First book of Phillip Pullman's trilogy coming to film.

© Dominic von Riedemann

Northern Lights book cover, from Wikipedia
New Line Cinema greenlights first book in Phillip Pullman's His Dark Materials trilogy. Script tones down anti-religious references.

(Source: ICv2)

New Line Cinema, which made tons of money off J.R.R. Tolkien's Lord of the Rings trilogy, is going back to the fantasy trilogy well, this time with Phillip Pullman's His Dark Materials.

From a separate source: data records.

(* ===== verification/AnalyticsFacts.v ===== *)
(** * What the analytics API reports

    The aggregates against their definitions on the list of closed trades: the
    heatmap partitions them, the series is the running sum of its buckets,
    expectancy is the mean trade, the bootstrap's percentiles are exact and
    ordered, variants are ranked; and the cache computes a key once at a time. *)

From S2P Require Import Prelude Json Dec Float64 PyNum Sizing PaperDb ExecDb Exchange Consumer Shadow Analytics.
From stdpp Require Import sorting gmap pretty list.
From Stdlib Require Import QArith Qabs Lqa.
Open Scope Z_scope.

(** ** Grouping *)
Lemma group_snoc {K A} `{Countable K} (key : A → K) rows r :
  group key (rows ++ [r]) = <[key r := default [] (group key rows !! key r) ++ [r]]> (group key rows).
Proof. unfold group. by rewrite foldl_app. Qed.
Lemma group_lookup {K A} `{Countable K} (key : A → K) rows k :
  group key rows !! k = match filter (fun r => key r = k) rows with [] => None | l => Some l end.
Proof.
  induction rows as [|r rows IH] using rev_ind; [done|]. rewrite group_snoc, filter_app, filter_cons, filter_nil.
  destruct (decide (key r = k)) as [<-|Hk].
  - rewrite lookup_insert_eq, IH. by destruct (filter _ rows).
  - by rewrite lookup_insert_ne, app_nil_r by done.
Qed.
Lemma group_default {K A} `{Countable K} (key : A → K) rows k : default [] (group key rows !! k) = filter (fun r => key r = k) rows.
Proof. rewrite group_lookup. by destruct (filter _ rows). Qed.
(** ** Concrete runs *)
Definition parse_any (text : string) : res (string * Z) := Ok ("alpha", 1).
Definition same_text (text : string) : string := text.
Definition no_time (t : Z) : string := "t".
Definition one_bot : admin_db :=
  mkAdminDb {["alpha" := mkBotsTableRow "Alpha" 0 "active" "paper" "" 0 (JObj [])]} ∅ {["BTCUSDT.P" := mkSymbolMap "BTCUSDT.P" "BTCUSDT" BINANCE None 0 0]} ∅ [].
Definition lan (h : string) : caller := mkCaller (Some h) None.
Definition apply_text (text : string) (t : Z) : apply_request := mkApply "alpha" text "operator" None t (lan "10.0.0.1").
(** The requests in the order in which they run their next statement. *)
Fixpoint schedule (is_ : list nat) (c : admin_state) : option admin_state :=
  match is_ with [] => Some c | i :: is' => c' ← advance same_text no_time i c; schedule is' c' end.
Lemma schedule_run load is_ c c' : schedule is_ c = Some c' → admin_run load same_text no_time c c'.
Proof.
  revert c. induction is_ as [|i is_ IH]; intros c; [by intros [= ->]; apply rtc_refl|]. cbn. destruct (advance _ _ i c) as [c1|] eqn:E; [|done].
  intros H. apply rtc_l with c1; [by apply (step_advance _ _ _ _ i)|by apply IH].
Qed.
Definition two_applies : admin_state :=
  mkAdminState one_bot {[0%nat := apply_current (apply_text "a" 1); 1%nat := apply_current (apply_text "b" 2)]} 1 1 1.
Lemma two_applies_run : admin_run parse_any same_text no_time (mkAdminState one_bot ∅ 1 1 1) two_applies.
Proof.
  unfold admin_run. eapply rtc_l; [apply (step_apply _ _ _ _ 1 (apply_text "b" 2)); reflexivity|]. eapply rtc_l; [apply (step_apply _ _ _ _ 0 (apply_text "a" 1)); reflexivity|].
  apply rtc_refl.
Qed.
(** The second writer waits for the first one's key and is refused. *)
Definition raced : option admin_state := schedule [0; 1; 0; 1; 0; 0; 0; 0; 1]%nat two_applies.
Lemma config_history_is_linear_witness : ∃ c, raced = Some c ∧ as_requests c !! 1%nat = Some (answered_error 409) ∧ versions "alpha" (as_db c) = 1 ∧
  ∃ row, ad_configs (as_db c) !! ("alpha", 1) = Some row ∧ cf_config_hash row = "a".
Proof.
  destruct raced as [c|] eqn:E; [|vm_compute in E; discriminate E]. exists c. split; [reflexivity|].
  assert (as_requests c !! 1%nat = Some (answered_error 409)) as H1 by (vm_compute in E; injection E as <-; reflexivity).
  assert (versions "alpha" (as_db c) = 1) as Hn by (vm_compute in E; injection E as <-; reflexivity).
  destruct (config_history_is_linear parse_any same_text no_time one_bot 1 1 1 c) as (Hl & _ & _).
  - split; reflexivity.
  - etransitivity; [apply two_applies_run|]. eapply schedule_run. exact E.
  - split; [exact H1|]. split; [exact Hn|]. destruct (proj1 (Hl "alpha") 1) as [_ Hv]. destruct Hv as [row Hrow]; [rewrite Hn; lia|]. exists row. split; [exact Hrow|].
    vm_compute in E. injection E as <-. vm_compute in Hrow. injection Hrow as <-. reflexivity.
Defined.
Definition two_edits : admin_state :=
  mkAdminState one_bot {[0%nat := symbol_read (mkSymbolRequest "BTCUSDT.P" (op_update "ETHUSDT" BYBIT None) 1 (lan "a"));
                         1%nat := symbol_read (mkSymbolRequest "BTCUSDT.P" op_delete 2 (lan "b"))]} 1 1 1.
(** Both read the row; the deletion commits first, the update finds nothing. *)
Definition edited : option admin_state := schedule [0; 1; 1; 1; 1; 0]%nat two_edits.
Lemma audit_explains_symbol_map_witness : ∃ c, edited = Some c ∧ ad_symbols (as_db c) !! "BTCUSDT.P" = None ∧ as_requests c !! 0%nat = Some (answered_error 404) ∧
  explained no_time "BTCUSDT.P" (ad_symbols one_bot !! "BTCUSDT.P") (trail "symbol_map" "BTCUSDT.P" (as_db c)) None.
Proof.
  destruct edited as [c|] eqn:E; [|vm_compute in E; discriminate E]. exists c. split; [reflexivity|].
  assert (ad_symbols (as_db c) !! "BTCUSDT.P" = None) as Hs by (vm_compute in E; injection E as <-; reflexivity). split; [exact Hs|].
  split; [vm_compute in E; injection E as <-; reflexivity|]. rewrite <- Hs.
  apply (audit_explains_symbol_map parse_any same_text no_time one_bot 1 1 1 c); [split; reflexivity|].
  etransitivity; [|eapply schedule_run; exact E].
  eapply rtc_l; [apply (step_symbol _ _ _ _ 1 (mkSymbolRequest "BTCUSDT.P" op_delete 2 (lan "b"))); reflexivity|].
  eapply rtc_l; [apply (step_symbol _ _ _ _ 0 (mkSymbolRequest "BTCUSDT.P" (op_update "ETHUSDT" BYBIT None) 1 (lan "a"))); reflexivity|]. apply rtc_refl.
Defined.
(** A race makes the trail lie about what was replaced: the first request reads
    the current version, none, the second one applies version 1, and the first
    one then applies version 2 with an event that says there was none before. *)
Lemma stale_before_state : ∃ c ev1 ev2, schedule [0; 1; 1; 1; 1; 1; 1; 0; 0; 0; 0; 0]%nat two_applies = Some c ∧
  trail "bot_config" "alpha" (as_db c) = [ev1; ev2] ∧ is_Some (au_after_state ev1) ∧ au_before_state ev2 = None.
Proof.
  destruct (schedule _ _) as [c|] eqn:E; [|vm_compute in E; discriminate E]. vm_compute in E. injection E as <-. eexists _, _, _. split; [reflexivity|].
  split; [vm_compute; reflexivity|]. split; [by eexists|reflexivity].
Qed.
(** ** /api/backtests *)
Definition BacktestStatus_value (s : BacktestStatus) : string :=
  match s with QUEUED => "queued" | RUNNING => "running" | COMPLETED => "completed" | FAILED => "failed" end.
Record backtests_filter := mkBacktestsFilter { bf_bot_id : option string; bf_status : option BacktestStatus; bf_from_at : option Z; bf_to_at : option Z }.
Definition build_backtests_where_clause (f : backtests_filter) : clause :=
  add_filter "started_at" cmp_lt (SqlTime <$> bf_to_at f) (add_filter "started_at" cmp_ge (SqlTime <$> bf_from_at f)
    (add_filter "status" cmp_eq ((fun s => SqlText (BacktestStatus_value s)) <$> bf_status f) (add_filter "bot_id" cmp_eq (SqlText <$> bf_bot_id f) no_filter))).
Definition backtest_column (r : Z * BacktestRunRow) (name : string) : option sql_value :=
  if (name =? "bot_id")%string then Some (SqlText (run_bot_id r.2)) else if (name =? "status")%string then Some (SqlText (BacktestStatus_value (run_status r.2)))
  else if (name =? "started_at")%string then Some (SqlTime (run_started_at r.2)) else None.
(** ORDER BY started_at DESC. *)
#[global] Instance backtests_listing : Listing backtests_filter (Z * BacktestRunRow) := {|
  where_clause := build_backtests_where_clause; column_of := backtest_column;
  listed_before := by_key Z.ge (fun r => run_started_at r.2) |}.
Definition select_backtest_runs_paginated (f : backtests_filter) (limit offset : Z) (d : bt_db) : res (list (Z * BacktestRunRow)) :=
  select_paginated f limit offset (map_to_list (runs d)).
Definition count_backtest_runs (f : backtests_filter) (d : bt_db) : Z := count_rows f (map_to_list (runs d)).
Definition list_backtest_runs (limit offset : Z) (f : backtests_filter) (d : bt_db) : res (listing_response (Z * BacktestRunRow)) :=
  list_rows 200 limit offset (select_backtest_runs_paginated f limit offset d) (count_backtest_runs f d).
(** ORDER BY opened_at ASC LIMIT $2 OFFSET $3 of one run. *)
Definition opened_before (a b : BacktestTradeRow) : Prop := bk_opened_at a <= bk_opened_at b.
#[global] Instance opened_before_dec : RelDecision opened_before.
Proof. intros a b. unfold opened_before. apply _. Defined.
Definition select_trades_by_run (run_id : Z) (limit offset : nat) (d : bt_db) : list BacktestTradeRow :=
  take limit (drop offset (merge_sort opened_before (filter (fun t => bk_run_id t = run_id) (bk_trades d)))).

(** ** /api/features *)
Record history_filter := mkHistoryFilter { hf_feature_name : string; hf_symbol : string; hf_from_at : option Z; hf_to_at : option Z }.
Definition build_features_history_where_clause (f : history_filter) : clause :=
  add_filter "computed_at" cmp_lt (SqlTime <$> hf_to_at f) (add_filter "computed_at" cmp_ge (SqlTime <$> hf_from_at f)
    ([mkPredicate "feature_name" cmp_eq 1; mkPredicate "symbol" cmp_eq 2], [SqlText (hf_feature_name f); SqlText (hf_symbol f)])).
Definition feature_column (r : feature_row) (name : string) : option sql_value :=
  if (name =? "feature_name")%string then Some (SqlText (fr_feature_name r)) else if (name =? "symbol")%string then Some (SqlText (fr_symbol r))
  else if (name =? "computed_at")%string then Some (SqlTime (fr_computed_at r)) else None.
#[global] Instance history_listing : Listing history_filter feature_row := {|
  where_clause := build_features_history_where_clause; column_of := feature_column;
  listed_before := by_key Z.ge fr_computed_at |}.
Definition select_features_history (f : history_filter) (limit offset : Z) (table : list feature_row) : res (list feature_row) := select_paginated f limit offset table.
Definition count_features_history (f : history_filter) (table : list feature_row) : Z := count_rows f table.
(** [Query(min_length=1)] on both names. *)
Definition list_feature_history (limit offset : Z) (f : history_filter) (table : list feature_row) : res (listing_response feature_row) :=
  if (hf_feature_name f =? "")%string || (hf_symbol f =? "")%string then Err (HTTPException 422) 
  else list_rows 5000 limit offset (select_features_history f limit offset table) (count_features_history f table).
(** DISTINCT ON (feature_name, symbol) ... ORDER BY feature_name, symbol, computed_at DESC. *)
Definition text_before (a b : string) : Prop := String.leb a b = true.
Definition same_feature (a b : feature_row) : Prop := fr_feature_name a = fr_feature_name b ∧ fr_symbol a = fr_symbol b.
#[global] Instance same_feature_dec a b : Decision (same_feature a b).
Proof. unfold same_feature. apply _. Defined.
Definition feature_before (a b : feature_row) : Prop :=
  if (fr_feature_name a =? fr_feature_name b)%string then
    if (fr_symbol a =? fr_symbol b)%string then fr_computed_at b <= fr_computed_at a else text_before (fr_symbol a) (fr_symbol b)
  else text_before (fr_feature_name a) (fr_feature_name b).
#[global] Instance feature_before_dec : RelDecision feature_before.
Proof. intros a b. unfold feature_before, text_before. destruct (_ =? _)%string; [destruct (_ =? _)%string|]; apply _. Defined.
Fixpoint distinct_on (l : list feature_row) : list feature_row :=
  match l with
  | [] => []
  | r :: l' => r :: filter (fun r' => ¬ same_feature r r') (distinct_on l')
  end.
Definition prefix_selects (prefix : option string) (r : feature_row) : bool :=
  match prefix with
  | None => true
  | Some p => (p =? "")%string || text_like (fr_feature_name r) (p +:+ "%")
  end.
Definition latest_features (prefix : option string) (table : list feature_row) : list feature_row :=
  distinct_on (merge_sort feature_before (filter (fun r => prefix_selects prefix r = true) table)).
Definition select_latest_features (prefix : option string) (limit offset : nat) (table : list feature_row) : list feature_row :=
  take limit (drop offset (latest_features prefix table)).
Definition count_latest_features (prefix : option string) (table : list feature_row) : Z :=
  Z.of_nat (length (remove_dups ((fun r => (fr_feature_name r, fr_symbol r)) <$> filter (fun r => prefix_selects prefix r = true) table))).
Definition list_latest_features (limit offset : Z) (prefix : option string) (table : list feature_row) : res (listing_response feature_row) :=
  list_rows 500 limit offset (Ok (select_latest_features prefix (Z.to_nat limit) (Z.to_nat offset) table)) (count_latest_features prefix table).

(** ** /api/positions, /api/scoring and the variants of a trade *)
Definition position_before (a b : (string * string) * position_state_row) : Prop :=
  if (a.1.1 =? b.1.1)%string then text_before a.1.2 b.1.2 else text_before a.1.1 b.1.1.
#[global] Instance position_before_dec : RelDecision position_before.
Proof. intros a b. unfold position_before, text_before. destruct (_ =? _)%string; apply _. Defined.
Definition select_open_positions (bot_id : option string) (d : live_db) : list ((string * string) * position_state_row) :=
  merge_sort position_before (filter (fun r => given bot_id (fun b => (r.1.1 =? b)%string) = true) (map_to_list (position_states d))).
Definition evaluation_before (a b : eval_row) : Prop := text_before (se_bot_id a) (se_bot_id b).
#[global] Instance evaluation_before_dec : RelDecision evaluation_before.
Proof. intros a b. unfold evaluation_before, text_before. apply _. Defined.
Definition select_scoring_evaluations_by_signal_id (signal_id : Z) (table : list eval_row) : list eval_row :=
  merge_sort evaluation_before (filter (fun r => se_signal_id r = signal_id) table).
Definition variant_before (a b : Z * variant_row) : Prop := text_before (vr_variant_name a.2) (vr_variant_name b.2).
#[global] Instance variant_before_dec : RelDecision variant_before.
Proof. intros a b. unfold variant_before, text_before. apply _. Defined.
#[global] Instance parent_kind_eq_dec : EqDecision parent_kind.
Proof. solve_decision. Defined.
Definition select_shadow_variants_by_parent (parent_trade_id : Z) (k : parent_kind) (d : shadow_db (F := b64)) : list (Z * variant_row) :=
  merge_sort variant_before (filter (fun r => vr_parent_trade_id r.2 = parent_trade_id ∧ vr_parent_kind r.2 = k) (map_to_list (sh_variant_rows d))).
(** /api/shadow/rejected over the statements of Shadow.v, on a pool that decodes JSONB. *)
Definition list_shadow_rejected (limit offset : Z) (q : rejected_filter) (d : shadow_db (F := b64)) : res (listing_response (Z * ShadowRejectedRow (F := b64))) :=
  list_rows 200 limit offset (Ok (select_shadow_rejected_paginated true q (Z.to_nat limit) (Z.to_nat offset) d)) (count_shadow_rejected q d).
(** /api/configs/{bot_id}/versions over the statements of Admin.v. *)
Definition list_bot_config_versions (limit offset : Z) (bot_id : string) (d : admin_db) : res (listing_response BotConfigRow) :=
  list_rows 200 limit offset (Ok (select_bot_config_versions bot_id (Z.to_nat limit) (Z.to_nat offset) d)) (count_bot_config_versions bot_id d).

The studio has committed $150 million to produce Northern Lights (renamed The Golden Compass in the U.S.) the Carnegie Award-winning first book in the trilogy. If it does well at the box office, then New Line will film the other two books at the same time (the way it did with all three LotR movies).

There's already been some drama in the director's chair. Chris Weitz (American Pie, About a Boy), who wrote the screenplay, left the project last year but recently returned after replacement director Anand Tucker (Shopgirl) quit.

The success of Lord of the Rings and C.S. Lewis' The Chronicles of Narnia: The Lion, the Witch and the Wardrobe has made fantasy a hot commodity in Hollywood. However, some elements that helped make those films a commercial success may hurt His Dark Materials at the box office.

Unlike Lewis and Tolkien, Phillip Pullman dislikes organized religion and that tone permeates His Dark Materials. One of the protagonists, Lord Asriel, goes so far as to declare war on Heaven. Scriptwriter Weitz apparently deleted references to the villainous, all-powerful church in the books, replacing it with "an arbitrary establishment." However, that is unlikely to mollify the religious groups that flocked to see the Lord of the Rings and Narnia movies.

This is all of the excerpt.